Essendo una zona esposta, il rischio esiste se la cura viene trascurata. I segnali di un’infezione sono: dolore persistente, gonfiore eccessivo, arrossamento intenso e secrezioni gialle/verdi (pus). In questi casi, non rimuovere il gioiello (potrebbe intrappolare l’infezione) e contatta subito il tuo piercer o un medico.
Quanto tempo impiega a guarire?
I tempi di guarigione variano molto in base alla posizione. Un piercing sembra guarito in superficie molto prima che il tessuto interno sia completamente cicatrizzato.
- Septum: 2-3 mesi.
- Nostril (narice): 4-6 mesi, a volte di più.
- Bridge: 2-4 mesi.
Dopo quanto tempo si può cambiare gioiello?
È fondamentale attendere la fine del periodo di guarigione completo. Cambiare il gioiello troppo presto può causare traumi al tessuto e riaprire la ferita. Per il primo cambio, è sempre consigliabile tornare dal proprio piercer, che potrà farlo in sicurezza e con un gioiello di misura adeguata.
Quanto tempo impiega il foro a richiudersi?
Se il piercing viene rimosso durante il periodo di guarigione, il foro può chiudersi in poche ore o giorni. Su un piercing completamente guarito da anni, il foro potrebbe restringersi ma non chiudersi mai del tutto, anche se questo è molto soggettivo.

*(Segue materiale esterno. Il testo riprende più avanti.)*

(** C8.  The rows before a row have been processed and the row is typed.
    If its plate name is the name of no plate, or of two or more, or the
    plate has no well at (row - 1, column - 1), the run raises the error of
    that lookup, in the world where the lookup failed: whatever rows follow,
    nothing is done for them and the connection is not closed.  If instead
    the row is looked up and its well carries an annotation under
    [NAMESPACE], without [--force], the run goes on with the rows that
    follow. *)
Theorem lookup_failure_aborts_run (df : DataFrame) (force : bool)
        (before : list (list value)) (row : list value)
        (after : list (list value)) (pname : string) (r c : Z)
        (w w1 : World) :
  (forall col, In col (keys DTYPES) -> In col (columns df)) ->
  rows df = before ++ row :: after ->
  for_each (annotate_row df force) before (log w [connect_event])
  = Returned tt w1 ->
  typed_row (record_of df row) pname r c ->
  (named (server w1) pname = [] ->
   main df force w =
   Raised (ValueError (msg_no_plate pname)) (log w1 [EPlateQuery pname])) /\
  ((2 <= List.length (named (server w1) pname))%nat ->
   main df force w =
   Raised (ValueError (msg_multiple_plates pname))
          (log w1 [EPlateQuery pname])) /\
  (forall p, named (server w1) pname = [p] ->
             well_at (server w1) (pl_id p) (r - 1) (c - 1) = None ->
   main df force w =
   Raised (ValueError (msg_no_well (pl_id p) (r - 1) (c - 1)))
          (log w1 (lookup_events pname (pl_id p) (r - 1) (c - 1)))) /\
  (forall p well a l,
      named (server w1) pname = [p] ->
      well_at (server w1) (pl_id p) (r - 1) (c - 1) = Some well ->
      carried (server w1) well NAMESPACE = a :: l ->
      force = false ->
      main df force w =
      match for_each (annotate_row df force) after
              (log w1 (lookup_events pname (pl_id p) (r - 1) (c - 1)
                       ++ skip_events well)) with
      | Returned _ w' => Returned tt (log w' [EClose])
      | Raised e w' => Raised e w'
      end).
Proof.
  intros Hcols Hrows Hbefore Ht.
  rewrite (main_run _ _ _ Hcols), Hrows, for_each_app, Hbefore, for_each_cons.
  unfold annotate_row at 1 3 5 7.
  rewrite (annotate_record_typed _ _ _ _ _ _ Ht), find_well_run.
  split; [|split; [|split]].
  - intros Hn. now rewrite Hn.
  - intros Hlen. destruct (named (server w1) pname) as [|p [|q l]];
      cbn [List.length] in Hlen; try lia. reflexivity.
  - intros p Hn Hw. now rewrite Hn, Hw.
  - intros p well a l Hn Hw Hc ->. rewrite Hn, Hw, annotate_well_run.
    cbn [log server trace]. rewrite Hc. unfold log. cbn [server trace].
    now rewrite <- app_assoc.
Qed.

Lemma lookup_failure_aborts_run_witness :
  exists w1,
    for_each (annotate_row plateB_df false) [plateA_row]
             (log (world0 plateA_server) [connect_event]) = Returned tt w1 /\
    main plateB_df false (world0 plateA_server) =
    Raised (ValueError (msg_no_plate "PlateB")) (log w1 [EPlateQuery "PlateB"]).
Proof.
  eexists. split; [reflexivity|].
  apply (proj1 (lookup_failure_aborts_run plateB_df false
                  [plateA_row] rowB [row35] "PlateB" 1 1
                  (world0 plateA_server) _
                  (fun col H => H) eq_refl eq_refl
                  (conj eq_refl (conj eq_refl eq_refl)))).
  reflexivity.
Defined.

Quanto costa un piercing al naso?
Il prezzo di un piercing al naso oscilla mediamente tra i 40 e i 60 euro. Il costo include la procedura eseguita in ambiente sterile e il gioiello base in materiale biocompatibile. Il prezzo può variare in base alla fama dello studio e alla complessità del piercing.

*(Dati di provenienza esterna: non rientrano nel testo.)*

(** C1 (counterexample).  The fixture server has no database [nope].
    Before the switch a query on the connection succeeds.  The switch to
    [nope] reports success, replaces the entry's pool by one bound to
    [nope] and ends the old pool; the same query then fails. *)
Lemma use_database_invalid_name_replaces_pool :
  Engine.assoc "nope" (Engine.pg_server Fixture.servers) = None
  /\ fst (run Engine.driver (execute_query Fixture.connectionId Fixture.select_one)
            Fixture.pg_open)
     = inr (Success (Some [[("one", VNum 1)]]))
  /\ fst (run Engine.driver (use_database Fixture.connectionId "nope") Fixture.pg_open)
     = inr (Success tt)
  /\ (let s1 := snd (run Engine.driver (use_database Fixture.connectionId "nope")
                       Fixture.pg_open) in
      dbConnections s1 !! Fixture.connectionId = Some (Entry 1 "postgresql")
      /\ dbConnections s1 <> dbConnections Fixture.pg_open
      /\ Engine.natives (world s1) !! 0%nat = Some (Engine.PgPool Fixture.pg_config true)
      /\ is_success (match fst (run Engine.driver
                                  (execute_query Fixture.connectionId Fixture.select_one) s1)
                     with inr r => r | inl _ => Failure "" end) = false).
Proof.
  repeat split; try (vm_compute; reflexivity).
  intros H.
  assert (E : dbConnections (snd (run Engine.driver
                (use_database Fixture.connectionId "nope") Fixture.pg_open))
              !! Fixture.connectionId = Some (Entry 0 "postgresql")).
  { rewrite H. vm_compute; reflexivity. }
  vm_compute in E. discriminate E.
Qed.

(** ** Column descriptors *)
Section Descriptors.
Context {W : Type} (D : Driver W).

Tabella comparativa dei piercing più comuni
| Tipo di piercing | Dolore stimato (1-10) | Tempo di guarigione |
|---|---|---|
| Nostril (narice) | 6-7 | 4-6+ mesi |
| Septum | 3-4 | 2-3 mesi |
| Bridge | 4-5 | 2-4 mesi |
Affidarsi a un professionista e seguire le norme igieniche, come raccomandato anche dall’Istituto Superiore di Sanità, è il modo migliore per godersi il proprio piercing al naso in totale sicurezza.